奴が勢いのままジャンプした瞬間、いっぺんしゃがんでブーツ爪先の刃を両方出す。
俺がしゃがんで一瞬驚いたようだが、五メートルもある体だ、手を振り向きざまに振り払うようにすれば届く。
……俺が避けなければな。
「ぎぃああおおぉぅ!」
でかい分、動きが読みやすい。
そして、手がマジででかい。
成人男性一人分くらいある。
だがそれだけでかいものを振り回すのには当然、タイムラグが発生するわけで。
「ほっ」
『青竜の爪』を一本だけ出す。
それを踏み台にして、跳ぶ。
両手を持ち上げようとしていたクローベアは、俺が真正面から跳んでくると思わずギョッとしている。
その身開かれて大きくなった
「ギャーァァァ!」
大口開けて待機していたので口にも入ったっぽい。
で、その怯んだ瞬間に身を捻って左目に靴の爪先の刃をたたき込んだ。
手がでかいので顔をガードするのは間に合わなかったクローベア、どんまい。
と、思いつつ、もう一度逆に身を捻り反対の目にももう一つの爪先の刃をえいっとね。
「ぐぁあぁぁ!」
「!」
『青竜の爪』で、叩きつけてこよとしたクローベアの掌を防ぐ。
これ、側面に触れると切れるのでクローベアもの掌からは血が舞う。
その間に着地して距離を取り、最初に出した『爪』でクローベアを地面に叩きつける。
腰に下げておいた大型ナイフを取り出す。
さて……あとは麻痺毒が効いてくるまで待つばかり……。
「ぎゃーおおぉ!」
「!」
あっぶね。
咄嗟に避けたけど……!
「チッ……」
右手思いっきりが擦った。
服が裂けて血が出る。
続け様の攻撃は『青竜の爪』一本で防げたが……これは予想外。
「クローベアが、もう一体……」
「がるるるるるるっ……」
ちらりと、地面に押しつけてあるクローベアを見る。
あれはクーロウさんが言ってた『五メートル』のやつ。
そして、俺を後ろから襲ったこいつは『三メートル』程度。
まあ、クローベアにしては標準サイズだろう。
「…………」
もしかして、元々この森にいた奴か?
五メートルの余所者が入ってきた事で、警戒のためにうちの側まで来ていた?
で、俺を狙った五メートルがテンション上がっちゃったのを見て、こいつもテンションあがっちゃった、と……そんなところかな?
ん、ちょっとヤバイ。
麻痺毒塗った投げる用のナイフはまだポシェットの中にあるけど、利き腕怪我したからちょい不安。

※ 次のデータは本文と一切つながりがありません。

(* ===== verification/Fsm.v ===== *)
(** * Fsm: handing a state machine over between threads

    [FsmState] of [engine_test/src/fsm.rs]: a status and a pointer, both atomic, through
    which threads take a state machine, give it back and clear it without a lock.  Each
    atomic access is one function ([take_cas], [take_swap], [release_swap],
    [release_cas], [clear_swap]); the methods compose them, and [fsm_step] interleaves
    the methods of any number of threads access by access.  The three values of the
    status are constants of a module that is not in the repository.

    Two matches of the file have patterns that are names: the first arm of the match in
    [release] binds whatever the status was and returns, and that of [clear] has an arm
    for one status only, the others being a panic.  The scheduler takes a reference, so
    that [notify] drops the machine it took. *)
From Stdlib Require Import ZArith Lia.
From stdpp Require Import base list numbers relations.
From S2P Require Import Prelude.

Inductive FsmStatus := NOTIFYSTATE_IDLE | NOTIFYSTATE_NOTIFIED | NOTIFYSTATE_DROP.
#[export] Instance FsmStatus_eq_dec : EqDecision FsmStatus.
Proof. solve_decision. Defined.

Section Fsm.
Context {N : Type}.

Record FsmState := mkFsm { status : FsmStatus; data : option N }.

Definition FsmState_new (n : N) : FsmState := mkFsm NOTIFYSTATE_IDLE (Some n).

(** ** The atomic accesses *)

(** [compare_and_swap]: the new state and the status there was. *)
Definition compare_and_swap (s : FsmState) (old new : FsmStatus) : FsmState * FsmStatus :=
  (if decide (status s = old) then mkFsm new (data s) else s, status s).

Definition take_cas (s : FsmState) : FsmState * bool :=
  let '(s, previous) := compare_and_swap s NOTIFYSTATE_IDLE NOTIFYSTATE_NOTIFIED in
  (s, bool_decide (previous = NOTIFYSTATE_IDLE)).
Definition take_swap (s : FsmState) : FsmState * option N := (mkFsm (status s) None, data s).
Definition release_swap (s : FsmState) (n : N) : FsmState * option N := (mkFsm (status s) (Some n), data s).
Definition release_cas (s : FsmState) : FsmState := (compare_and_swap s NOTIFYSTATE_NOTIFIED NOTIFYSTATE_IDLE).1.
Definition clear_swap (s : FsmState) : FsmState * FsmStatus := (mkFsm NOTIFYSTATE_DROP (data s), status s).

(** ** The methods, undisturbed *)

Definition take_turing_automata (s : FsmState) : outcome (FsmState * option N) :=
  let '(s, taken) := take_cas s in
  if taken then match take_swap s with (s, Some n) => Ret (s, Some n) | (_, None) => Panic end else Ret (s, None).

Definition release (s : FsmState) (n : N) : outcome FsmState :=
  let '(s, previous) := release_swap s n in
  match previous with None => Ret (release_cas s) | Some _ => Panic end.

Definition clear (s : FsmState) : outcome FsmState :=
  let '(s, previous) := clear_swap s in
  match previous with NOTIFYSTATE_NOTIFIED => Ret s | _ => Panic end.

(** The state, what the scheduler was given and what was freed. *)
Definition notify (set_mailbox : N → N) (s : FsmState) : outcome (FsmState * list N * list N) :=
  '(s, taken) ← take_turing_automata s;
  match taken with
  | None => Ret (s, [], [])
  | Some n => let n := set_mailbox n in Ret (s, [n], [n])
  end.

(** [Drop]: what is freed with the state. *)
Definition fsm_drop (s : FsmState) : list N := match data s with Some n => [n] | None => [] end.

(** ** The methods, interleaved *)

Inductive failure := Inconsistent | InvalidRelease | NoArm.
(** Where a thread is: outside, between the two accesses of a take (for itself or to
    notify), with the machine, about to schedule it, between the two accesses of a
    release, or in a panic. *)
Inductive place := Outside | Taking (notifies : bool) | Holds (n : N) | Scheduling (n : N) | Releasing | Failed (f : failure).

Record world := mkWorld { shared : FsmState; places : list place; scheduled : list N; freed : list N }.

(** A thread only releases the machine it took. *)
Inductive fsm_step (set_mailbox : N → N) : world → world → Prop :=
| st_take s ps sch fr i b s' taken : ps !! i = Some Outside → take_cas s = (s', taken) →
    fsm_step set_mailbox (mkWorld s ps sch fr) (mkWorld s' (<[i := if taken then Taking b else Outside]> ps) sch fr)
| st_taken s ps sch fr i b s' p : ps !! i = Some (Taking b) → take_swap s = (s', p) →
    fsm_step set_mailbox (mkWorld s ps sch fr)
      (mkWorld s' (<[i := match p with None => Failed Inconsistent | Some n => if b then Scheduling (set_mailbox n) else Holds n end]> ps) sch fr)
| st_schedule s ps sch fr i n : ps !! i = Some (Scheduling n) →
    fsm_step set_mailbox (mkWorld s ps sch fr) (mkWorld s (<[i := Outside]> ps) (sch ++ [n]) (fr ++ [n]))
| st_release s ps sch fr i n s' p : ps !! i = Some (Holds n) → release_swap s n = (s', p) →
    fsm_step set_mailbox (mkWorld s ps sch fr) (mkWorld s' (<[i := match p with None => Releasing | Some _ => Failed InvalidRelease end]> ps) sch fr)
| st_released s ps sch fr i : ps !! i = Some Releasing →
    fsm_step set_mailbox (mkWorld s ps sch fr) (mkWorld (release_cas s) (<[i := Outside]> ps) sch fr)
| st_clear s ps sch fr i s' previous : ps !! i = Some Outside → clear_swap s = (s', previous) →
    fsm_step set_mailbox (mkWorld s ps sch fr)
      (mkWorld s' (<[i := match previous with NOTIFYSTATE_NOTIFIED => Outside | _ => Failed NoArm end]> ps) sch fr).

Definition fsm_start (n : N) (threads : nat) : world := mkWorld (FsmState_new n) (replicate threads Outside) [] [].
End Fsm.

(** ** Counting *)

Definition total {N} (f : place (N := N) → nat) (ps : list place) : nat := sum_list (map f ps).

Lemma total_insert {N} (f : place (N := N) → nat) ps i p q : ps !! i = Some p →
  (total f (<[i := q]> ps) + f p = total f ps + f q)%nat.
Proof.
  revert i. unfold total. induction ps as [|x ps IH]; intros [|i] Hi; try done.
  - injection Hi as ->. simpl. lia.
  - specialize (IH i Hi). simpl. lia.
Qed.
Lemma total_ge {N} (f : place (N := N) → nat) ps i p : ps !! i = Some p → (f p <= total f ps)%nat.
Proof.
  revert i. unfold total. induction ps as [|x ps IH]; intros [|i] Hi; try done; cbn in *.
  - injection Hi as ->. lia.
  - apply IH in Hi. lia.
Qed.
Lemma total_replicate {N} (f : place (N := N) → nat) k p : f p = 0%nat → total f (replicate k p) = 0%nat.
Proof. intros Hf. unfold total. induction k; cbn; lia. Qed.
Lemma total_le {N} (f g : place (N := N) → nat) ps : (∀ p, f p <= g p)%nat → (total f ps <= total g ps)%nat.
Proof. intros H. unfold total. induction ps as [|x ps IH]; cbn; [lia|]. specialize (H x). lia. Qed.

#[local] Arguments total {N} f ps : simpl never.

Section Handover.
Context {N : Type}.
Implicit Types (w : world (N := N)) (ps : list (place (N := N))) (s : FsmState (N := N)).

Definition takes (p : place (N := N)) : nat := match p with Taking _ => 1 | _ => 0 end.
Definition has (p : place (N := N)) : nat := match p with Holds _ | Scheduling _ => 1 | _ => 0 end.
Definition releases (p : place (N := N)) : nat := match p with Releasing => 1 | _ => 0 end.
Definition fails (p : place (N := N)) : nat := match p with Failed Inconsistent | Failed InvalidRelease => 1 | _ => 0 end.
Definition busy (p : place (N := N)) : nat := takes p + has p + releases p.
Definition idle s : nat := match status s with NOTIFYSTATE_IDLE => 1 | _ => 0 end.

(** The machine is in one place: behind the pointer, with a thread or freed; and behind the
    pointer it is free to take, or one thread is about to take it or to give it back, or
    the state is cleared. *)
Record sound w : Prop := {
  one_place : (length (fsm_drop (shared w)) + total has (places w) + length (freed w) = 1)%nat;
  guarded : (total takes (places w) + total releases (places w) + idle (shared w) <= length (fsm_drop (shared w)))%nat;
  no_failure : total fails (places w) = 0%nat;
  freed_scheduled : scheduled w = freed w;
  available : fsm_drop (shared w) ≠ [] → status (shared w) ≠ NOTIFYSTATE_DROP →
    (total takes (places w) + total releases (places w) + idle (shared w) = 1)%nat;
}.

五メートルの奴よりも速いし、これは——……これは、毛皮を諦めるしかないかも……。
「はーぁ……もったいない……」
いい値で売れるのに、なぁ……。
「ぐるああぁ!」
『青竜の爪』、三本目。
それを取り出して、側面から先端で貫く。
三メートル程度のクローベアならそれで終了。
「さてと、こっちはそろそろ麻痺が効いてきたかな?」
仕方ない、こちらは綺麗に剥ぎとろう。
血抜きもして、ラナが言ってたボア鍋ならぬベア鍋にしてやろう!
三メートルのやつも損傷は激しいけど、子ども部屋の敷物くらいにはなるかな……ちょうど真っ二つだし。